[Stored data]
####
(** What a state needs for the fetches to go through, and what they keep. *)
Definition ready (s : PState C) : Prop :=
  ps_tracker s = ∅ ∧ os_io (ps_os s) = [] ∧ Cas.all_objects P (e_CAS e) (ps_os s).

Lemma fetch_chunk_honest c (s : PState C) :
  fetchable c → ready s →
  ∃ s', fetch_chunk net e g2h c s = (None, s') ∧ ready s'
    ∧ Cas.has_object (e_CAS e) (ps_os s') (copy32 (cr_Hash c)).
Proof using HonestNet0 grpc_distinct healthy nodes_P.
  intros (p & d & rest & Hp & Hin & [data Hdata]) (Ht & Hio & HPs).
  destruct (healthy p d Hin) as [Hio' Hinv].
  unfold fetch_chunk. rewrite Hp. cbn [Orchestrator.try_peers].
  rewrite (g2h_elem p d Hin). unfold IsAvailable. rewrite Ht, lookup_empty. cbn [negb].
  cbn [Orchestrator.try_attempts Orchestrator.call]. rewrite (hn_chunk _ p d _ data Hin Hdata).
  rewrite <- (Hinv _ _ Hdata).
  destruct (Cas.Put_quiet (e_CAS e) data (ps_os s) Hio) as (w' & EP & Hiow).
  cbn [Orchestrator.ps_os Orchestrator.set_tracker]. rewrite EP.
  pose proof (nodes_P p d Hin _ _ Hdata) as HPd. rewrite <- (Hinv _ _ Hdata) in HPd.
  eexists. split; [done|]. split; [|by eapply Cas.Put_ok].
  split_and!; [done|done|]. by eapply Cas.Put_all_objects.
Qed.

Lemma fetch_all_honest cs : ∀ s : PState C,
  Forall fetchable cs → ready s →
  ∃ s', fetch_all net e g2h cs s = ([], s') ∧ ready s'
    ∧ Forall (λ c, Cas.has_object (e_CAS e) (ps_os s') (copy32 (cr_Hash c))) cs.
Proof using HonestNet0 grpc_distinct healthy nodes_P.
  induction cs as [|c cs IH]; intros s Hcs Hs; cbn [fetch_all]; [eauto|].
  inversion_clear Hcs as [|?? Hc Hcs'].
  destruct (fetch_chunk_honest c s Hc Hs) as (s1 & -> & Hs1 & Hobj).
  destruct (IH s1 Hcs' Hs1) as (s2 & E2 & Hs2 & Hall). rewrite E2.
  eexists. split; [done|]. split; [done|]. constructor; [|done].
  apply Orchestrator.fetch_all_fetches in E2 as (Hp & _). by eapply Orchestrator.puts_keep.
Qed.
####
▸ What to do
Find the lines above holding the word "rewrite" and show them.

▸ Task output
  unfold fetch_chunk. rewrite Hp. cbn [Orchestrator.try_peers].
  rewrite (g2h_elem p d Hin). unfold IsAvailable. rewrite Ht, lookup_empty. cbn [negb].
  cbn [Orchestrator.try_attempts Orchestrator.call]. rewrite (hn_chunk _ p d _ data Hin Hdata).
  rewrite <- (Hinv _ _ Hdata).
  cbn [Orchestrator.ps_os Orchestrator.set_tracker]. rewrite EP.
  pose proof (nodes_P p d Hin _ _ Hdata) as HPd. rewrite <- (Hinv _ _ Hdata) in HPd.
  destruct (IH s1 Hcs' Hs1) as (s2 & E2 & Hs2 & Hall). rewrite E2.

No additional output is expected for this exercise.